Wednesday, June 04, 2014

Living Under the New Covenant--What Does That Mean?

Dear Friends of "Dial Daily Bread,"
Ask anyone and they'll tell you they'd rather live under the New Covenant than under the Old. But what does that mean? What practical, day-by-day benefit or difference can it be?
The New Covenant impinges on you directly, personally, individually. It's the promises that the Lord God made to Abraham and his children to give them everything--the sky if you please: the whole earth for "an everlasting possession," plus the everlasting life to go along with it, plus the righteousness necessary to inhabit the new earth (2 Peter 3:13). And on top of it all, meanwhile, the happiest life possible here and now while you await the coming of Christ and His new earth.

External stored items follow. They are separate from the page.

(** http_response_parser.cc, lines 2798-2945 *)
Definition response_cases_20 : list (Z * (Z -> label)) :=
  [(107, fun c =>
    switch c
      [(33, st 21); (58, tr 39); (78, st 108); (110, st 108);
       (124, st 21); (126, st 21)]
      (if c <? 45 then
          if c >? 39 then
            if (42 <=? c) && (c <=? 43) then st 21
            else st 0
          else if c >=? 35 then st 21
          else st 0
        else if c >? 46 then
          if c <? 65 then
            if (48 <=? c) && (c <=? 57) then st 21
            else st 0
          else if c >? 90 then
            if (94 <=? c) && (c <=? 122) then st 21
            else st 0
          else st 21
        else st 21));
   (108, fun c =>
    switch c
      [(33, st 21); (58, tr 39); (71, st 109); (103, st 109);
       (124, st 21); (126, st 21)]
      (if c <? 45 then
          if c >? 39 then
            if (42 <=? c) && (c <=? 43) then st 21
            else st 0
          else if c >=? 35 then st 21
          else st 0
        else if c >? 46 then
          if c <? 65 then
            if (48 <=? c) && (c <=? 57) then st 21
            else st 0
          else if c >? 90 then
            if (94 <=? c) && (c <=? 122) then st 21
            else st 0
          else st 21
        else st 21));
   (109, fun c =>
    switch c
      [(33, st 21); (58, tr 39); (84, st 110); (116, st 110);
       (124, st 21); (126, st 21)]
      (if c <? 45 then
          if c >? 39 then
            if (42 <=? c) && (c <=? 43) then st 21
            else st 0
          else if c >=? 35 then st 21
          else st 0
        else if c >? 46 then
          if c <? 65 then
            if (48 <=? c) && (c <=? 57) then st 21
            else st 0
          else if c >? 90 then
            if (94 <=? c) && (c <=? 122) then st 21
            else st 0
          else st 21
        else st 21));
   (110, fun c =>
    switch c
      [(33, st 21); (58, tr 39); (72, st 111); (104, st 111);
       (124, st 21); (126, st 21)]
      (if c <? 45 then
          if c >? 39 then
            if (42 <=? c) && (c <=? 43) then st 21
            else st 0
          else if c >=? 35 then st 21
          else st 0
        else if c >? 46 then
          if c <? 65 then
            if (48 <=? c) && (c <=? 57) then st 21
            else st 0
          else if c >? 90 then
            if (94 <=? c) && (c <=? 122) then st 21
            else st 0
          else st 21
        else st 21));
   (111, fun c =>
    switch c
      [(33, st 21); (58, tr 148); (124, st 21); (126, st 21)]
      (if c <? 45 then
          if c >? 39 then
            if (42 <=? c) && (c <=? 43) then st 21
            else st 0
          else if c >=? 35 then st 21
          else st 0
        else if c >? 46 then
          if c <? 65 then
            if (48 <=? c) && (c <=? 57) then st 21
            else st 0
          else if c >? 90 then
            if (94 <=? c) && (c <=? 122) then st 21
            else st 0
          else st 21
        else st 21))].
(* ===== verification/HttpResponseCheck.v ===== *)
(** * The response machine against its grammar

    The machine of HttpResponseTable.v as an automaton, the certificate that
    compares it with the grammar of HttpGrammar.v, and the language it decides. *)
From stdpp Require Import base list gmap strings.
From Stdlib Require Import ZArith Ascii String Lia.
From S2P Require Import Prelude CLib RegExp Ragel HttpResponseTable HttpResponseParser HttpGrammar.
Open Scope Z_scope.

(** ** Character classes of the machine *)
Definition response_classes : list (Z * Z * Z) :=
  [(-128, 8, -128); (9, 9, 9); (10, 10, 10); (11, 12, 9); (13, 13, 13); (14,
   31, -128); (32, 32, 32); (33, 33, 33); (34, 34, -128); (35, 39, 33); (40,
   41, -128); (42, 43, 33); (44, 44, -128); (45, 45, 45); (46, 46, 46); (47,
   47, 47); (48, 57, 48); (58, 58, 58); (59, 59, 59); (60, 60, -128); (61,
   61, 61); (62, 64, -128); (65, 65, 65); (66, 66, 66); (67, 67, 67); (68,
   68, 68); (69, 69, 69); (70, 70, 70); (71, 71, 71); (72, 72, 72); (73, 73,
   73); (74, 74, 33); (75, 75, 75); (76, 76, 76); (77, 77, 33); (78, 78,
   78); (79, 79, 79); (80, 80, 80); (81, 81, 33); (82, 82, 82); (83, 83,
   83); (84, 84, 84); (85, 85, 85); (86, 90, 33); (91, 93, -128); (94, 96,
   33); (97, 97, 65); (98, 98, 66); (99, 99, 67); (100, 100, 68); (101, 101,
   69); (102, 102, 70); (103, 103, 71); (104, 104, 104); (105, 105, 73);
   (106, 106, 33); (107, 107, 75); (108, 108, 76); (109, 109, 33); (110,
   110, 78); (111, 111, 79); (112, 113, 33); (114, 114, 82); (115, 115, 83);
   (116, 116, 116); (117, 117, 85); (118, 122, 33); (123, 123, -128); (124,
   124, 33); (125, 125, -128); (126, 126, 33); (127, 127, -128)].
Definition response_class : Z -> Z := class_of response_classes.
Definition response_reps : list Z := remove_dups (map snd response_classes).

Lemma response_classes_ok : classes_respected response_class response_cases = true.
Proof. vm_cast_no_check (eq_refl true). Qed.

Lemma response_goto_class q c :
  char_range c -> response_goto q c = response_goto q (response_class c).
Proof.
  intros Hc. unfold response_goto, response_case_map.
  generalize response_classes_ok. generalize response_cases. intros cases H.
  destruct (list_to_map cases !! q) as [f|] eqn:E; [|done].
  apply elem_of_list_to_map_2 in E.
  by rewrite (classes_respected_lookup response_class _ _ _ c H E Hc).
Qed.

(** ** The automaton

    Unlike the parser, it goes on behind a final state. *)
Definition response_final (q : Z) : bool := httpclient_parser_first_final <=? q.
Definition response_next (q c : Z) : Z := (response_goto q c).2.

Definition response_certificate : certificate :=
  Eval vm_compute in make_certificate 2000 response_next 1 response_reps Response.main.

Lemma response_check :
  dfa_check response_next response_final response_class Response.main 1 response_certificate = true.
Proof. vm_cast_no_check (eq_refl true). Qed.

Lemma response_language w :
  Forall char_range w ->
  response_final (fold_left response_next w 1) = true <-> matches Response.main w.
Proof.
  apply (dfa_check_sound _ _ _ _ _ _ response_check).
  intros q ids c _ Hc. unfold response_next. by rewrite (response_goto_class q c Hc).
Qed.

(** ** Every state but 0 and 120 leads to a final one *)
Definition response_states : list Z :=
  filter (fun q => response_final q = false) (map fst response_cases).

Definition response_alive : list (Z * Z) :=
  Eval vm_compute in
    alive_rounds 60 (map (fun q => (q, map (fun c => (c, response_next q c)) response_reps))
                         ([121; 122; 123] ++ response_states)) response_final ∅.

Definition response_alive_check : bool :=
  match alive_ok response_next response_final ∅ response_alive with
  | Some s => forallb (fun q => bool_decide (q ∈ s)) ([121; 122; 123] ++ response_states)
  | None => false
  end.

Lemma response_alive_ok : response_alive_check = true.
Proof. vm_cast_no_check (eq_refl true). Qed.

#[local] Opaque response_states response_alive.

Lemma response_completes q :
  q ∈ [121; 122; 123] ++ response_states -> completes response_next response_final q.
Proof.
  pose proof response_alive_ok as H. unfold response_alive_check in H.
  destruct (alive_ok _ _ _ _) as [s|] eqn:E; [|discriminate H].
  exact (alive_completes _ _ _ _ _ _ _ E eq_refl H).
Qed.
Lemma rsp_run_field f pre rest P d q :
  rsp_field_ok f = true -> q ∈ line_starts ->
  len (pre ++ field_text f ++ rest ++ tail) < 2 ^ 62 -> marks P (len pre) ->
  reaches (run pre (field_text f ++ rest) q (P, d)) P (pre ++ field_text f) rest
    (if bool_decide (f_value f = []) then line_starts else [20; 43]) (with_rsp_field d f).
Proof.
  destruct f as [name b v]. unfold rsp_field_ok, field_text, with_rsp_field. cbn [f_name f_blanks f_value].
  intros [[[[Hne%negb_true_iff%bool_decide_eq_false Hn]%andb_true_iff Hb]%andb_true_iff Hv]%andb_true_iff Hx]%andb_true_iff Hq Hs HP.
  assert (forall r, (name ++ ":"%char :: b ++ v ++ eol) ++ r = name ++ ":"%char :: b ++ v ++ eol ++ r) as Ht
    by (intros r; by rewrite <- !app_assoc; cbn [app]; rewrite <- !app_assoc).
  rewrite Ht in Hs |- *.
  destruct (rsp_run_name name pre (b ++ v ++ eol ++ rest) P d q Hne Hn Hq) as (P1 & q1 & -> & Hq1 & K1 & M1 & F1 & L1);
    [|exact HP|].
  { repeat (rewrite length_app in * || cbn [List.length] in * ). lia. }
  set (pre1 := pre ++ name ++ [":"%char]) in *.
  assert (len pre1 = len pre + len name + 1) as Hl1
    by (unfold pre1; repeat (rewrite length_app || cbn [List.length]); lia).
  destruct (rsp_run_blanks b pre1 (v ++ eol ++ rest) P1 d q1 Hb Hq1) as (m & q2 & -> & Hq2 & Hm); [lia|].
  assert (marks (set_mark P1 m) (len (pre1 ++ b))) as HP2.
  { unfold marks. cbn [set_mark mark field_start field_len]. rewrite F1, L1. rewrite length_app in *. lia. }
  assert (pre1 ++ b = pre ++ name ++ ":"%char :: b) as Hpre by (unfold pre1; by rewrite <- !app_assoc).
  assert (len ((pre1 ++ b) ++ v ++ eol ++ rest ++ tail) < 2 ^ 62) as Hs2
    by (rewrite Hpre; rewrite <- !app_assoc; cbn [app]; exact Hs).
  assert (forall w, pre ++ name ++ ":"%char :: b ++ w = (pre1 ++ b) ++ w) as Hw
    by (intros w; rewrite Hpre, <- !app_assoc; reflexivity).
  rewrite Hw. apply (reaches_from _ P (set_mark P1 m)); [exact K1|].
  destruct v as [|x v]; [rewrite bool_decide_true by done|rewrite bool_decide_false by done].
  - apply (run_no_value _ rest (set_mark P1 m) d q2 pre name (":"%char :: b)); done.
  - apply (rsp_run_value _ _ rest (set_mark P1 m) d q2 pre name (":"%char :: b)); try done.
    by apply negb_true_iff in Hx.
Qed.
(* ===== verification/HttpSession.v ===== *)
(** * Sessions of the server (src/qslary/http/HttpSession.h, HttpSession.cc)

    [HttpSession] is a [SockStream] from which requests are received and on which
    responses are sent. What it uses of the stream is the interface [Stream] and
    [close]. *)
From stdpp Require Import base list gmap strings.
From Stdlib Require Import ZArith Ascii String Lia.
From S2P Require Import Prelude CLib Http HttpCommon HttpRequestParser Stream.
Open Scope Z_scope.

(** [buff_size] of [recvRequest] and [recvResponse] *)
Definition buff_size : Z := 65532.

Section session.
Context {W : Type} `{!Stream W} (close : W -> W).

(** [boost::lexical_cast] to [uint64_t] and to [std::string]; whether a
    [std::string] can be resized to a length, the exception it throws otherwise. *)
Context (cast_length : string -> option Z) (cast_text : string -> option string).
Context (resizable : Z -> bool).

(** A result that may be a null pointer, with the stream after it. *)
Definition refused {A} (w : W) : outcome (option (option A * W)) := Ret (Some (None, close w)).

(** The loop of [recvRequest]. [kept] is what the parser has left at the front of
    the buffer: its length is [offset], and [read] appends to it. The result is
    the finished parser with what is left in the buffer. *)
Fixpoint recv_head (fuel : nat) (R : HttpRequestParser) (kept : list ascii) (w : W)
    : outcome (option (option (HttpRequestParser * list ascii) * W)) :=
  match fuel with
  | O => Ret None
  | S fuel =>
      let '(n, d, w) := read w (buff_size - len kept) in
      if n <=? 0 then refused w
      else
        let data := kept ++ d in
        let! r := execute R data in
        let '(nparse, data, R) := r in
        if hasError R then refused w
        else
          let kept := take (Z.to_nat (i32 (len data - nparse))) data in
          if len kept =? buff_size then refused w
          else if negb (isFinished R =? 0) then Ret (Some (Some (R, kept), w))
          else recv_head fuel R kept w
  end.

(** What is left in the buffer, then from the stream, up to [length]; [None] when
    the stream ends before that. *)
Definition recv_body (length : Z) (kept : list ascii) (w : W) : option (option (list ascii) * W) :=
  let body := if len kept <=? length then kept else take (Z.to_nat length) kept in
  let left_ := length - len kept in
  if 0 <? left_ then
    match readFixSize w left_ with
    | Some (r, d, w) => if r <=? 0 then Some (None, w) else Some (Some (body ++ d), w)
    | None => None
    end
  else Some (Some body, w).

(** What [recvRequest] does with the finished parser's request. *)
Definition finish_request (q : HttpRequest) (length : Z) (kept : list ascii) (w : W)
    : outcome (option (option HttpRequest * W)) :=
  if 0 <? length then
    if resizable length then
      match recv_body length kept w with
      | Some (Some body, w) =>
          Ret (Some (Some (init cast_text (setBody q (string_of_list_ascii body))), w))
      | Some (None, w) => refused w
      | None => Ret None
      end
    else Fault Thrown
  else Ret (Some (Some (init cast_text q), w)).

(** [HttpSession::recvRequest]; the reference argument gets the result too. *)
Definition recvRequest (fuel : nat) (w : W) : outcome (option (option HttpRequest * W)) :=
  let! r := recv_head fuel new_HttpRequestParser [] w in
  match r with
  | Some (Some (R, kept), w) =>
      finish_request (getData R) (i64 (getContentLength cast_length R)) kept w
  | Some (None, w) => Ret (Some (None, w))
  | None => Ret None
  end.

(** [HttpSession::sendResponse]: whatever the transfer returns, the result is the
    length of the text. *)
Definition sendResponse (response : HttpResponse) (w : W) : option (Z * W) :=
  let data := list_ascii_of_string (HttpResponse_toString response) in
  match writeFixSize w data with
  | Some (_, w) => Some (i32 (len data), w)
  | None => None
  end.
End session.
(* ===== verification/HttpConnection.v ===== *)
(** * Connections of the client (src/qslary/http/HttpConnection.h, HttpConnection.cc)

    [HttpConnection] is a [SockStream] on which requests are sent and responses
    received, in one piece or in chunks; [DoRequest] makes one connection per
    request. The buffer of [recvResponse] is memory: its contents before the first
    read are a parameter. *)
From stdpp Require Import base list gmap strings.
From Stdlib Require Import ZArith Ascii String Lia.
From S2P Require Import Prelude CLib ByteArray Address Uri UriAddress Http HttpCommon HttpResponseParser.
From S2P Require Import Socket Stream HttpSession.
Open Scope Z_scope.

(** ** Receiving *)
Section receive.
Context {W : Type} `{!Stream W} (close : W -> W).
Context (cast_length : string -> option Z) (resizable : Z -> bool).
Context (junk : list ascii).

(** [new char[buff_size + 1]] *)
Definition new_buffer : list ascii := take (Z.to_nat (buff_size + 1)) (junk ++ repeat zero (Z.to_nat (buff_size + 1))).

Record receiver : Type := mkReceiver {
  parser : HttpResponseParser;
  data : list ascii;                          (** the buffer *)
  offset : Z                                  (** how much of it is filled *)
}.

(** The store of the terminating NUL, [parser->execute], and the tests behind it:
    whether the connection is given up. *)
Definition execute_from (r : receiver) (chunck : bool) : outcome (receiver * bool) :=
  let! mem := store (data r) (offset r) [zero] in
  let! x := execute (parser r) mem (offset r) chunck in
  let '(nparse, mem, p) := x in
  Ret (mkReceiver p mem (i32 (u64 (offset r - nparse))),
       hasError p || (i32 (u64 (offset r - nparse)) =? buff_size)).

(** The loop that reads the head. *)
Fixpoint recv_head (fuel : nat) (r : receiver) (w : W) : outcome (option (option receiver * W)) :=
  match fuel with
  | O => Ret None
  | S fuel =>
      let '(n, d, w) := read w (buff_size - offset r) in
      if n <=? 0 then refused close w
      else
        let! mem := store (data r) (offset r) d in
        let! x := execute_from (mkReceiver (parser r) mem (offset r + n)) false in
        let '(r, failed) := x in
        if (failed : bool) then refused close w
        else if negb (isFinished (parser r) =? 0) then Ret (Some (Some r, w))
        else recv_head fuel r w
  end.

(** The loop that reads a chunk's header. *)
Fixpoint recv_chunk_head (fuel : nat) (begin : bool) (r : receiver) (w : W)
    : outcome (option (option receiver * W)) :=
  match fuel with
  | O => Ret None
  | S fuel =>
      let parse r w :=
        let! x := execute_from r true in
        let '(r, failed) := x in
        if (failed : bool) then refused close w
        else if negb (isFinished (parser r) =? 0) then Ret (Some (Some r, w))
        else recv_chunk_head fuel false r w in
      if negb begin || (offset r =? 0) then
        let '(n, d, w) := read w (buff_size - offset r) in
        if n <=? 0 then refused close w
        else
          let! mem := store (data r) (offset r) d in
          parse (mkReceiver (parser r) mem (offset r + n)) w
      else parse r w
  end.

(** The loop that reads the rest of a chunk from the stream; every turn reads, so
    [left_] turns are enough. *)
Fixpoint recv_rest (fuel : nat) (left_ : Z) (mem body : list ascii) (w : W)
    : outcome (option (option (list ascii * list ascii) * W)) :=
  if 0 <? left_ then
    match fuel with
    | O => Ret None
    | S fuel =>
        let '(n, d, w) := read w (if left_ >? buff_size then buff_size else left_) in
        if n <=? 0 then refused close w
        else
          let! mem := store mem 0 d in
          recv_rest fuel (left_ - n) mem (body ++ d) w
    end
  else Ret (Some (Some (mem, body), w)).

(** What follows a chunk's header: the chunk and the line end behind it. A
    negative size is a huge [size_t] for [append], which throws; so does [resize]
    to a size below zero. *)
Definition recv_chunk_body (r : receiver) (body : list ascii) (w : W)
    : outcome (option (option (receiver * list ascii) * W)) :=
  let size := content_len (m_parser (parser r)) in
  let! size2 := signed 32 (size + 2) in
  if size2 <=? offset r then
    if size <? 0 then Fault Thrown
    else
      let! chunk := load (data r) 0 size in
      let! tail := load (data r) size2 (offset r - size - 2) in
      let! mem := store (data r) 0 tail in
      Ret (Some (Some (mkReceiver (parser r) mem (offset r - size2), body ++ chunk), w))
  else
    let! chunk := load (data r) 0 (offset r) in
    let! x := recv_rest (Z.to_nat (size - offset r + 2)) (size - offset r + 2) (data r) (body ++ chunk) w in
    match x with
    | Some (Some (mem, body), w) =>
        if len body <? 2 then Fault Thrown
        else Ret (Some (Some (mkReceiver (parser r) mem 0, take (List.length body - 2) body), w))
    | Some (None, w) => Ret (Some (None, w))
    | None => Ret None
    end.

(** The loop over the chunks. *)
Fixpoint recv_chunks (fuel : nat) (r : receiver) (body : list ascii) (w : W)
    : outcome (option (option (receiver * list ascii) * W)) :=
  match fuel with
  | O => Ret None
  | S fuel =>
      let! x := recv_chunk_head fuel true r w in
      match x with
      | Some (Some r, w) =>
          let! y := recv_chunk_body r body w in
          match y with
          | Some (Some (r, body), w) =>
              if negb (chunks_done (m_parser (parser r)) =? 0) then Ret (Some (Some (r, body), w))
              else recv_chunks fuel r body w
          | _ => Ret y
          end
      | Some (None, w) => Ret (Some (None, w))
      | None => Ret None
      end
  end.

(** The body of a response that is not chunked. *)
Definition recv_whole (r : receiver) (w : W) : outcome (option (option (receiver * list ascii) * W)) :=
  let length := i64 (getContentLength cast_length (parser r)) in
  if 0 <? length then
    if resizable length then
      let! kept := load (data r) 0 (offset r) in
      match recv_body length kept w with
      | Some (Some body, w) => Ret (Some (Some (r, body), w))
      | Some (None, w) => refused close w
      | None => Ret None
      end
    else Fault Thrown
  else Ret (Some (Some (r, []), w)).

(** [HttpConnection::recvResponse] *)
Definition recvResponse (fuel : nat) (w : W) : outcome (option (option HttpResponse * W)) :=
  let! x := recv_head fuel (mkReceiver new_HttpResponseParser new_buffer 0) w in
  match x with
  | Some (Some r, w) =>
      let! y := (if negb (chunked (m_parser (parser r)) =? 0) then recv_chunks fuel r [] w
                 else recv_whole r w) in
      match y with
      | Some (Some (r, body), w) =>
          Ret (Some (Some (rsp_setBody (getData (parser r)) (string_of_list_ascii body)), w))
      | Some (None, w) => Ret (Some (None, w))
      | None => Ret None
      end
  | Some (None, w) => Ret (Some (None, w))
  | None => Ret None
  end.

(** [HttpConnection::sendRequest]: whatever the transfer returns, the result is
    the length of the text. *)
Definition sendRequest (request : HttpRequest) (w : W) : option (Z * W) :=
  let data := list_ascii_of_string (HttpRequest_toString request) in
  match writeFixSize w data with
  | Some (_, w) => Some (i32 (len data), w)
  | None => None
  end.
End receive.

(** ** Requests of the client *)

(** [HttpResult::Error] *)
Definition ERROR_OK : Z := 0.
Definition INVALID_URL : Z := 1.
Definition INVALID_HOST : Z := 2.
Definition CONNECTION_FALID : Z := 3.
Definition SEND_CLOSE_BY_PEER : Z := 4.
Definition SEND_SOCKET_ERROR : Z := 5.
Definition TIMEOUT : Z := 6.
Definition POLL_GET_CONNECTION : Z := 7.

Record HttpResult : Set := mkResult {
  result : Z;
  res_response : option HttpResponse;
  error : string
}.

Definition HttpResult_toString (r : HttpResult) : string :=
  ("[HttpResult result=" ++ decimal (result r) ++ " error=" ++ error r ++ " response=" ++
   match res_response r with Some p => HttpResponse_toString p | None => "nullptr" end ++ "]")%string.

(** The loop over the headers of a caller, in the order of their [std::map]:
    whether one of them is a host, and the request. *)
Fixpoint add_headers (headers : list (string * string)) (has_host : bool) (req : HttpRequest)
    : bool * HttpRequest :=
  match headers with
  | [] => (has_host, req)
  | (k, v) :: headers =>
      if strcasecmp k "connection" =? 0 then
        add_headers headers has_host (if strcasecmp v "keep-alive" =? 0 then setClose req false else req)
      else
        let has_host :=
          if negb has_host && (strcasecmp k "host" =? 0) then negb (bool_decide (v = ""%string)) else has_host in
        add_headers headers has_host (setHeaderEntry req k v)
  end.

(** The request [DoRequest] makes for a URI. *)
Definition uri_request (m : HttpMethod.t) (u : URI) (headers : list (string * string)) (body : string)
    : HttpRequest :=
  let req := setPath new_HttpRequest (getPath u) in
  let req := setMethod req m in
  let req := setQuery req (Uri.query_ u) in
  let req := setFragment req (Uri.fragment_ u) in
  let '(has_host, req) := add_headers headers false req in
  let req := if has_host then req else setHeaderEntry req "Host" (host_ u) in
  setBody req body.

Section requests.
Context {K : Type} (sys : System K).
Context (getaddrinfo : string -> option string -> Z -> Z -> option (list sockaddr)).
Context (cast_length : string -> option Z) (resizable : Z -> bool) (junk : list ascii).
(** [errno] and its text, as [DoRequest] prints them. *)
Context (errno_text : K -> string).

Definition send_request := @sendRequest (SockStream K) (SockStream_stream sys).
Definition recv_response := @recvResponse (SockStream K) (SockStream_stream sys) (SockStream_close sys)
                              cast_length resizable junk.

(** What is done on a connection: the result, and the connection. [peer] prints
    the peer's address when it is needed. *)
Definition exchange (fuel : nat) (req : HttpRequest)
    (peer : SockStream K -> outcome (string * SockStream K)) (ok : string) (timeout : Z)
    (conn : SockStream K)
    : outcome (option (HttpResult * SockStream K)) :=
  match send_request req conn with
  | Some (rt, conn) =>
      if rt =? 0 then
        let! a := peer conn in
        Ret (Some (mkResult SEND_CLOSE_BY_PEER None ("send request closed by peer: " ++ a.1)%string, a.2))
      else if rt <? 0 then
        Ret (Some (mkResult SEND_SOCKET_ERROR None
          ("send request socket error " ++ errno_text (kernel conn))%string, conn))
      else
        let! r := recv_response fuel conn in
        match r with
        | Some (None, conn) =>
            let! a := peer conn in
            Ret (Some (mkResult TIMEOUT None
              ("recv response timeout: " ++ a.1 ++ " timeout_ms:" ++ decimal timeout)%string, a.2))
        | Some (Some rsp, conn) => Ret (Some (mkResult ERROR_OK (Some rsp) ok, conn))
        | None => Ret None
        end
  | None => Ret None
  end.

(** [DoRequest] of a request object: the connection and its socket are destroyed
    when the function returns, which closes the socket. *)
Definition DoRequest (fuel : nat) (req : HttpRequest) (u : URI) (timeout : Z) (k : K)
    : outcome (option (HttpResult * K)) :=
  let! addr := createAddress getaddrinfo u in
  match addr with
  | None => Ret (Some (mkResult INVALID_HOST None ("Invalid host " ++ host_ u)%string, k))
  | Some addr =>
      let! c := connect sys (CreateTCPSocket_for addr) k addr in
      let '(ok, sock, k) := c in
      if negb ok then
        Ret (Some (mkResult CONNECTION_FALID None ("Connection falid " ++ ToString addr)%string,
                   (Socket.close sys sock k).2))
      else
        let! t := setRecvTimeout sys sock k timeout in
        let! x := exchange fuel req (fun c => Ret (ToString addr, c)) "OK" timeout
                    (mkSockStream (Some sock) true t.2) in
        match x with
        | Some (r, conn) => Ret (Some (r, kernel (delete_SockStream sys conn)))
        | None => Ret None
        end
  end.

(** [DoRequest], [DoGet] and [DoPost] of a URI and of a text. *)
Definition DoRequest_uri (fuel : nat) (m : HttpMethod.t) (u : URI) (timeout : Z)
    (headers : list (string * string)) (body : string) (k : K) : outcome (option (HttpResult * K)) :=
  DoRequest fuel (uri_request m u headers body) u timeout k.
Definition DoGet_uri (fuel : nat) := DoRequest_uri fuel HttpMethod.GET.
Definition DoPost_uri (fuel : nat) := DoRequest_uri fuel HttpMethod.POST.

(** [URI::Create] of a caller's text, and the error when it is not a URI. *)
Definition with_uri (url : string) (f : URI -> K -> outcome (option (HttpResult * K))) (k : K)
    : outcome (option (HttpResult * K)) :=
  let! u := Create url in
  match u with
  | Some u => f u k
  | None => Ret (Some (mkResult INVALID_URL None ("Invalid uri: " ++ url)%string, k))
  end.

Definition DoRequest_url (fuel : nat) (m : HttpMethod.t) (url : string) (timeout : Z)
    (headers : list (string * string)) (body : string) : K -> outcome (option (HttpResult * K)) :=
  with_uri url (fun u => DoRequest_uri fuel m u timeout headers body).
Definition DoGet (fuel : nat) (url : string) (timeout : Z) (headers : list (string * string))
    (body : string) : K -> outcome (option (HttpResult * K)) :=
  with_uri url (fun u => DoGet_uri fuel u timeout headers body).
Definition DoPost (fuel : nat) (url : string) (timeout : Z) (headers : list (string * string))
    (body : string) : K -> outcome (option (HttpResult * K)) :=
  with_uri url (fun u => DoPost_uri fuel u timeout headers body).
End requests.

All seven of God's promises to Abraham are yours (Gen. 12:2, 3). And best of them all, the promise to make you tobe a blessing to other people as long as you live and wherever you go ("thou shalt be a blessing, ... and in thee shall all families of the earth be blessed"). Yes, that's promised to you.
It's the full spectrum of the 23rd Psalm placed as a gift directly at your feet, as though it was written especially for you. Henceforth you "shall not want." "No good thing will [the Lord] withhold from [you]." Beyond your wildest dreams, "the Lord will give grace and glory" (Psalm 84:11; read the entire psalm, it's "amiable" news).
You were born with a natural proclivity to dis-believe all this Good News (I assume you were born on planet Earth). At best, you were born a descendant of Abraham and Sarah, both of whom spent the greater part of their lives in disbelief of the New Covenant and in submission to the Old Covenant (Abraham took Hagar, and Sarah was bitter all those years until she finally repented and became pregnant with Isaac).
Probably you've spent years walking in the shadows of doubt. And now it's the hardest thing you've ever done to believe all those promises wholeheartedly. (That's the only hard thing about being saved eternally--learning to believe like Abraham did.) But thank God you have a new day; you can choose to believe, and pray with the distraught father of Mark 9, "Lord, I believe; help Thou mine unbelief" (vs. 24). God will never despise that prayer!
--Robert J. Wieland
From the "Dial Daily Bread" Archive: August 9, 2004.